Sorry I didn't write in yesterday. I was busy with work and then ran some errands with friends and helped them set up some stuff. Once I got home, my computer crashed (again). Hopefully that's temporary.

I'm a little blue. The computer was just the third bit of bad news last night. Yesterday I found out that the Lexington Public Library position has been filled. That's the only one of the ones I've applied for over the last few months that I've interviewed for. The good news is I have a new batch of about five jobs that have opened up around the area in my field. And of course, I'm at a point where I'm looking in all sorts of fields.

But it's a little disheartening. The state and city have very few jobs of any sort available. I'm thinking of picking up hours with a temp agency to help make ends meet. And Dwana passed along a research assistant possiblity that's about 10 hours a week.

Oh, and I have I mentioned that my unemployment runs out in a couple of weeks and as far as I know, the federal government has decided that they're not going to do any extensions because the oeconomy is getting better? I so want another administration in charge.

Meanwhile, I got a notice to pay my rent by Tuesday or be evicted. Ironically, I get paid on Thursday, and we're getting a $225 bonus in pay to make up for the fact we're not getting raises this year.

I got my performance review, which was great, and in another year I would have gotten my full raise. Even though it doesn't translate into money, I'm glad, because it means I'm doing a good job even with the challenges of the reduction in hours, and I'm past the point of having lots of doctor's appointments eating into my personal time off or my health causing me to miss work. I also got the results in from the library needs assessment and the resources and services were scored very highly, especially in terms of my interaction with the patrons.

So, I'm trying to think somewhat positively. I'm trying to not be totally depressed--I need to fight it, because I need to act, no matter how overwhelmed I feel. I need to see if I can come up with the money. I have a paycheque coming from KET before then, albeit a small one, have some receipts to send in for reimbursement on medicines, and have a couple of avenues to fall back on.
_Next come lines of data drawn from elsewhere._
(* ===== verification/FindingsFacts.v ===== *)
(** * Theorems on the review body and on the buckets ([findings_post_processor.py]) *)

From Stdlib Require Import String QArith.
From stdpp Require Import gmap sorting.
From S2P Require Import Prelude PyText PyHash UnifiedDiff DiffMap DiffAnchor ReviewIgnore.
From S2P Require Import RunFailures VcsInput DiffSnapshots CoverageSchema RunCoverage Verdict.
From S2P Require Import Findings.
#[local] Open Scope Z_scope.

(** ** Packing *)

(** More findings first, then more listed paths. *)
Definition no_better (f l f' l' : nat) : Prop := (f' < f)%nat ∨ (f' = f ∧ (l' ≤ l)%nat).

Lemma assemble_some k l f l' f' : is_Some (assemble k l f) → is_Some (assemble k l' f').
Proof.
  unfold assemble, overview_block. destruct (bool_decide (rc_status (pk_coverage k) = Cov_complete)); cbn.
  - by eexists.
  - destruct (summary_problem (pk_coverage k)); cbn; [by eexists|by intros []].
Qed.

Section Search.
Context (k : Packing) (budget : Z).

Definition fits (l f : nat) : Prop := ∃ b, assemble k l f = Some b ∧ py_len b ≤ budget.

(** The search so far, over the candidates [seen]. *)
Definition best_of (seen : list (nat * nat)) (b : best) : Prop :=
  let '(bf, bl, body) := b in
  assemble k bl bf = Some body
  ∧ ((bf = 0%nat ∧ bl = 0%nat) ∨ (In (bl, bf) seen ∧ fits bl bf))
  ∧ ∀ l f, In (l, f) seen → fits l f → no_better bf bl f l.

Lemma try_candidate_best seen b l f b' :
  best_of seen b → try_candidate k budget b l f = Some b' → best_of (seen ++ [(l, f)]) b'.
Proof.
  destruct b as [[bf bl] body]. intros (Hb & Hfit & Hmax). unfold try_candidate.
  destruct (assemble k l f) as [cand|] eqn:Hc; [|done]. cbn [mbind option_bind].
  assert (Hseen : ∀ x, In x seen → In x (seen ++ [(l, f)])) by (intros; apply in_app_iff; auto).
  destruct (Z.ltb_spec budget (py_len cand)) as [Hlt|Hle].
  - intros [= <-]. split_and!; [done|naive_solver|].
    intros l' f' [Hin|[[= <- <-]|[]]]%in_app_iff Hf; [by apply Hmax|].
    destruct Hf as (c' & Hc' & Hle). rewrite Hc in Hc'. simplify_eq. lia.
  - assert (Hf : fits l f) by (by exists cand).
    destruct (_ || _ || _) eqn:Hbet; intros [= <-].
    + assert (Hord : no_better f l bf bl).
      { unfold no_better. apply orb_true_iff in Hbet as [[Hx|Hx]%orb_true_iff|Hx].
        - apply Nat.ltb_lt in Hx. lia.
        - apply andb_true_iff in Hx as [Hx1%Nat.eqb_eq Hx2%Nat.ltb_lt]. lia.
        - apply andb_true_iff in Hx as [[Hx1%Nat.eqb_eq Hx2%Nat.eqb_eq]%andb_true_iff _]. lia. }
      split_and!; [done|right; split; [apply in_app_iff; right; by left|done]|].
      intros l' f' [Hin|[[= <- <-]|[]]]%in_app_iff Hf'; [|right; lia].
      specialize (Hmax l' f' Hin Hf'). unfold no_better in *. lia.
    + split_and!; [done|naive_solver|].
      intros l' f' [Hin|[[= <- <-]|[]]]%in_app_iff Hf'; [by apply Hmax|].
      apply orb_false_iff in Hbet as [[Hx1%Nat.ltb_ge Hx2]%orb_false_iff _].
      unfold no_better. apply andb_false_iff in Hx2 as [Hx2%Nat.eqb_neq|Hx2%Nat.ltb_ge]; lia.
Qed.

Lemma search_best cands : ∀ seen b b',
  best_of seen b → search k budget b cands = Some b' → best_of (seen ++ cands) b'.
Proof.
  induction cands as [|[l f] cands IH]; intros seen b b' Hb; cbn [search].
  - intros [= <-]. by rewrite app_nil_r.
  - intros H. apply bind_Some in H as (b1 & H1 & H).
    apply (IH (seen ++ [(l, f)])) in H; [|by eapply try_candidate_best].
    by rewrite <- app_assoc in H.
Qed.

Lemma search_total cands : ∀ b, is_Some (assemble k 0 0) → is_Some (search k budget b cands).
Proof.
  induction cands as [|[l f] cands IH]; intros [[bf bl] body] Hs; cbn [search]; [done|].
  unfold try_candidate. destruct (assemble_some k 0 0 l f Hs) as [c ->]. cbn [mbind option_bind].
  by apply IH.
Qed.
End Search.

Lemma In_countdown n x : In x (countdown n) ↔ (x ≤ n)%nat.
Proof. unfold countdown. rewrite <- in_rev, in_seq. lia. Qed.

Lemma In_candidates k l f :
  In (l, f) (candidates_of k)
  ↔ (l ≤ length (pk_paths k))%nat ∧ (f ≤ length (pk_finding_lines k))%nat.
Proof.
  unfold candidates_of. rewrite <- list_elem_of_In, list_elem_of_bind. split.
  - intros (l' & H & Hl'). apply list_elem_of_bind in H as (f' & H & Hf').
    apply list_elem_of_ret in H as [= -> ->].
    by rewrite list_elem_of_In, In_countdown in Hl', Hf'.
  - intros [Hl Hf]. exists l. split; [|by apply list_elem_of_In, In_countdown].
    apply list_elem_of_bind. exists f. split; [by apply list_elem_of_ret|].
    by apply list_elem_of_In, In_countdown.
Qed.

(** The packed body is the best candidate, or the smallest one when none fits. *)
Lemma pack_spec k budget body omitted :
  pack k budget = Some (body, omitted) →
  ∃ f l, (f ≤ length (pk_finding_lines k))%nat ∧ (l ≤ length (pk_paths k))%nat
    ∧ assemble k l f = Some body ∧ omitted = py_len (pk_finding_lines k) - Z.of_nat f
    ∧ (py_len body ≤ budget ∨ (f = 0%nat ∧ l = 0%nat))
    ∧ ∀ f' l' b', (f' ≤ length (pk_finding_lines k))%nat → (l' ≤ length (pk_paths k))%nat →
        assemble k l' f' = Some b' → py_len b' ≤ budget → no_better f l f' l'.
Proof.
  unfold pack. intros H. apply bind_Some in H as (first & Hfirst & H).
  apply bind_Some in H as ([[f l] b] & Hs & [= <- <-]).
  apply (search_best k budget _ []) in Hs; [|split_and!; [done|by left|done]].
  destruct Hs as (Hb & Hfit & Hmax). exists f, l.
  assert (Hin : (l ≤ length (pk_paths k))%nat ∧ (f ≤ length (pk_finding_lines k))%nat).
  { destruct Hfit as [[-> ->]|[Hin _]]; [lia|]. by apply In_candidates. }
  destruct Hin. split_and!; try done.
  - destruct Hfit as [?|[_ (b' & Hb' & Hle)]]; [by right|]. left. by simplify_eq.
  - intros f' l' b' Hf Hl Hb' Hle. apply Hmax; [by apply In_candidates|by exists b'].
Qed.

(** The body is packed as well as the budget allows.  Its findings are the first ones, and the
    omitted count is exactly the rest; it stays within the budget whenever any choice does; and no
    choice within the budget shows more findings, or as many findings and more file names. *)
Theorem pack_review_body_optimal output kept body_only checked threshold below budget coverage
    body omitted :
  pack_review_body output kept body_only checked threshold below budget coverage
  = Some (body, omitted) →
  let k := packing output kept body_only checked threshold below coverage in
  ∃ shown listed,
    assemble k listed shown = Some body
    ∧ (shown ≤ length body_only)%nat ∧ omitted = py_len body_only - Z.of_nat shown
    ∧ (py_len body ≤ budget
       ∨ ∀ f l b, (f ≤ length body_only)%nat → (l ≤ length (pk_paths k))%nat →
           assemble k l f = Some b → budget < py_len b)
    ∧ ∀ f l b, (f ≤ length body_only)%nat → (l ≤ length (pk_paths k))%nat →
        assemble k l f = Some b → py_len b ≤ budget →
        (f < shown)%nat ∨ (f = shown ∧ (l ≤ listed)%nat).
Proof.
  intros H. cbn zeta. unfold pack_review_body in H.
  set (k := packing output kept body_only checked threshold below coverage) in *.
  assert (Hlen : length (pk_finding_lines k) = length body_only).
  { unfold k, packing. destruct (str_partition _ _) as [[? ?] ?]. cbn. apply length_fmap. }
  apply pack_spec in H as (f & l & Hf & Hl & Hb & Ho & Hfit & Hmax).
  unfold py_len in Ho. rewrite Hlen in *. exists f, l. split_and!; try done.
  destruct Hfit as [Hle|[-> ->]]; [by left|].
  destruct (Z.le_gt_cases (py_len body) budget) as [Hle|Hgt]; [by left|right].
  intros f' l' b' Hf' Hl' Hb'. destruct (Z.le_gt_cases (py_len b') budget) as [Hle'|]; [|lia].
  destruct (Hmax f' l' b' Hf' Hl' Hb' Hle') as [?|[-> ?]]; [lia|].
  assert (l' = 0%nat) as -> by lia. simplify_eq. lia.
Qed.

(** ** The stored body *)

Lemma length_lstrip p s : (length (lstrip_with p s) ≤ length s)%nat.
Proof. induction s as [|c s IH]; cbn; [done|]. destruct (p c); cbn; lia. Qed.

Lemma length_rstrip p s : (length (rstrip_with p s) ≤ length s)%nat.
Proof.
  unfold rstrip_with. rewrite length_rev. etransitivity; [apply length_lstrip|]. by rewrite length_rev.
Qed.

Lemma py_prefix_length {A} n (l : list A) : 0 ≤ n → py_len (py_prefix n l) ≤ n.
Proof.
  intros H. unfold py_prefix. rewrite (proj2 (Z.leb_le 0 n)) by done.
  unfold py_len. rewrite length_take. lia.
Qed.

(** A fitted body, with the count its footer names, comes from the packer or is the first one. *)
Lemma fit_footer_spec turns repack footer : ∀ body omitted out,
  fit_footer turns repack footer body omitted = Some out →
  match out with
  | inl (body', omitted') =>
      py_len body' + py_len (footer omitted') ≤ REVIEW_BODY_CHAR_BUDGET
      ∧ ((body', omitted') = (body, omitted) ∨ ∃ budget, repack budget = Some (body', omitted'))
  | inr _ => True
  end.
Proof.
  induction turns as [|turns IH]; intros body omitted out; cbn [fit_footer].
  - intros [= <-]. done.
  - intros H. apply bind_Some in H as ([b o] & Hb & H).
    assert (Hfrom : (b, o) = (body, omitted) ∨ ∃ budget, repack budget = Some (b, o)).
    { destruct (_ <? _) in Hb; [right; eauto|left; by injection Hb as <- <-]. }
    destruct (Z.leb_spec (py_len b + py_len (footer o)) REVIEW_BODY_CHAR_BUDGET) as [Hle|Hgt].
    + injection H as <-. done.
    + apply IH in H. destruct out as [[b' o']|]; [|done]. destruct H as [Hle [[= -> ->]|Hex]]; auto.
Qed.

(** A body with omitted findings is stored with a footer that names exactly how many it
    omits, and with its footer stays within 4000 characters, unless the footer alone is longer;
    the buckets and the coverage are kept. *)
Theorem stored_body_bounded output r checked threshold below run_url r' :
  0 < po_omitted_body_only_count r →
  finalize_stored_review_body output r checked threshold below run_url = Some r' →
  let footer := footer_for run_url (po_omitted_body_only_count r') in
  (∃ body, po_review_body r' = body ++ footer)
  ∧ py_len (po_review_body r') ≤ Z.max REVIEW_BODY_CHAR_BUDGET (py_len footer)
  ∧ po_inline r' = po_inline r ∧ po_body_only r' = po_body_only r
  ∧ po_dropped r' = po_dropped r ∧ po_coverage r' = po_coverage r.
Proof.
  intros Hpos H. cbn zeta. unfold finalize_stored_review_body in H.
  rewrite (proj2 (Z.leb_gt _ 0) Hpos) in H.
  apply bind_Some in H as ([[body omitted]|[body omitted]] & Hf & H).
  - apply fit_footer_spec in Hf as [Hle _]. injection H as <-. cbn.
    split_and!; [by exists body| |done..]. rewrite py_len_app. lia.
  - apply bind_Some in H as ([b o] & _ & [= <-]). cbn. split_and!; [by eexists| |done..].
    rewrite py_len_app. destruct (Z.ltb_spec REVIEW_BODY_CHAR_BUDGET (py_len b + py_len (footer_for run_url o)));
      [|lia].
    set (n := Z.max 0 (REVIEW_BODY_CHAR_BUDGET - py_len (footer_for run_url o))).
    pose proof (length_rstrip is_space (py_prefix n b)).
    pose proof (py_prefix_length n b). unfold py_len in *. lia.
Qed.

(** ** The stages keep every finding once *)

Abbreviation positions l := (pf_position <$> l) (only parsing).

(** The place of an item in the answer and its finding: what the filters before the anchors keep. *)
Definition source (x : ProcessedFinding) : Z * ReviewFinding := (pf_position x, pf_finding x).
Abbreviation sources l := (source <$> l) (only parsing).

Lemma filter_split_perm {A} (p : A → bool) l :
  Permutation (List.filter (λ x, negb (p x)) l ++ List.filter p l) l.
Proof.
  induction l as [|x l IH]; cbn; [done|]. destruct (p x); cbn.
  - rewrite <- Permutation_middle. by constructor.
  - by constructor.
Qed.

Lemma drop_when_sources test reason l kept dropped :
  drop_when test reason l = (kept, dropped) → Permutation (sources (kept ++ dropped)) (sources l).
Proof.
  intros [= <- <-]. rewrite fmap_app, <- list_fmap_compose.
  change (source ∘ drop_item reason) with source.
  rewrite <- fmap_app. apply fmap_Permutation, filter_split_perm.
Qed.

Lemma sources_positions l l' :
  Permutation (sources l) (sources l') → Permutation (positions l) (positions l').
Proof.
  intros H. change (pf_position <$> l) with ((fst ∘ source) <$> l).
  change (pf_position <$> l') with ((fst ∘ source) <$> l'). rewrite !list_fmap_compose.
  by apply fmap_Permutation.
Qed.

Lemma drop_when_positions test reason l kept dropped :
  drop_when test reason l = (kept, dropped) →
  Permutation (positions (kept ++ dropped)) (positions l).
Proof. intros H. by eapply sources_positions, drop_when_sources. Qed.

Lemma dedupe_key_eqb_eq a b : dedupe_key_eqb a b = true ↔ a = b.
Proof.
  destruct a as [[p l] t], b as [[p' l'] t']. unfold dedupe_key_eqb. cbn.
  rewrite !andb_true_iff, !str_eqb_eq, Z.eqb_eq. naive_solver.
Qed.

Lemma winner_set_none k v ws : winner_get k ws = None → winner_set k v ws = ws ++ [(k, v)].
Proof.
  induction ws as [|[k' v'] ws IH]; cbn; [done|]. destruct (dedupe_key_eqb k k'); [done|].
  intros H. by rewrite IH.
Qed.

Lemma winner_set_some k v w ws :
  winner_get k ws = Some w →
  ∃ l1 l2 k', ws = l1 ++ (k', w) :: l2 ∧ k' = k ∧ winner_set k v ws = l1 ++ (k', v) :: l2.
Proof.
  induction ws as [|[k' v'] ws IH]; cbn; [done|]. destruct (dedupe_key_eqb k k') eqn:E.
  - intros [= ->]. apply dedupe_key_eqb_eq in E as ->. by exists [], ws, k'.
  - intros (l1 & l2 & k'' & -> & -> & ->)%IH. by exists ((k', v') :: l1), l2, k.
Qed.

(** One turn of the loop moves one item to the winners, or one to the dropped. *)
Lemma dedupe_step_sources ws d item ws' d' :
  dedupe_step (ws, d) item = (ws', d') →
  Permutation (sources ((snd <$> ws') ++ d')) (sources (item :: (snd <$> ws) ++ d)).
Proof.
  unfold dedupe_step. destruct (winner_get (key_of item) ws) as [inc|] eqn:Hg.
  - destruct (quality_ltb item inc); intros [= <- <-].
    + destruct (winner_set_some _ item inc ws Hg) as (l1 & l2 & k' & -> & _ & ->).
      repeat rewrite ?fmap_app, ?fmap_cons, ?fmap_nil. cbn [snd]. change (source (drop_item (u8 "duplicate") inc)) with (source inc).
      solve_Permutation.
    + repeat rewrite ?fmap_app, ?fmap_cons, ?fmap_nil. change (source (drop_item (u8 "duplicate") item)) with (source item).
      solve_Permutation.
  - intros [= <- <-]. rewrite winner_set_none by done.
    repeat rewrite ?fmap_app, ?fmap_cons, ?fmap_nil. cbn [snd]. solve_Permutation.
Qed.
My friends are in no position to help, and I'm not sure about my family--I dread asking my mom, because she's done so much already, and I'm nearly 37, after all, but I don't want to be living in my car, either, especially with a small herd of animals.

I feel like I need a spider with a large vocabulary spinning over my head 'Hire her! She'll work hard! She's got talent! She's SOME librarian!' Hmm...I guess that makes me a pig trying not to get slaughtered. Yeah, that's sort of how I feel, actually.

I know it will get better, nor is it as bad as it could be. But part of me wants to just curl up into a ball, you know?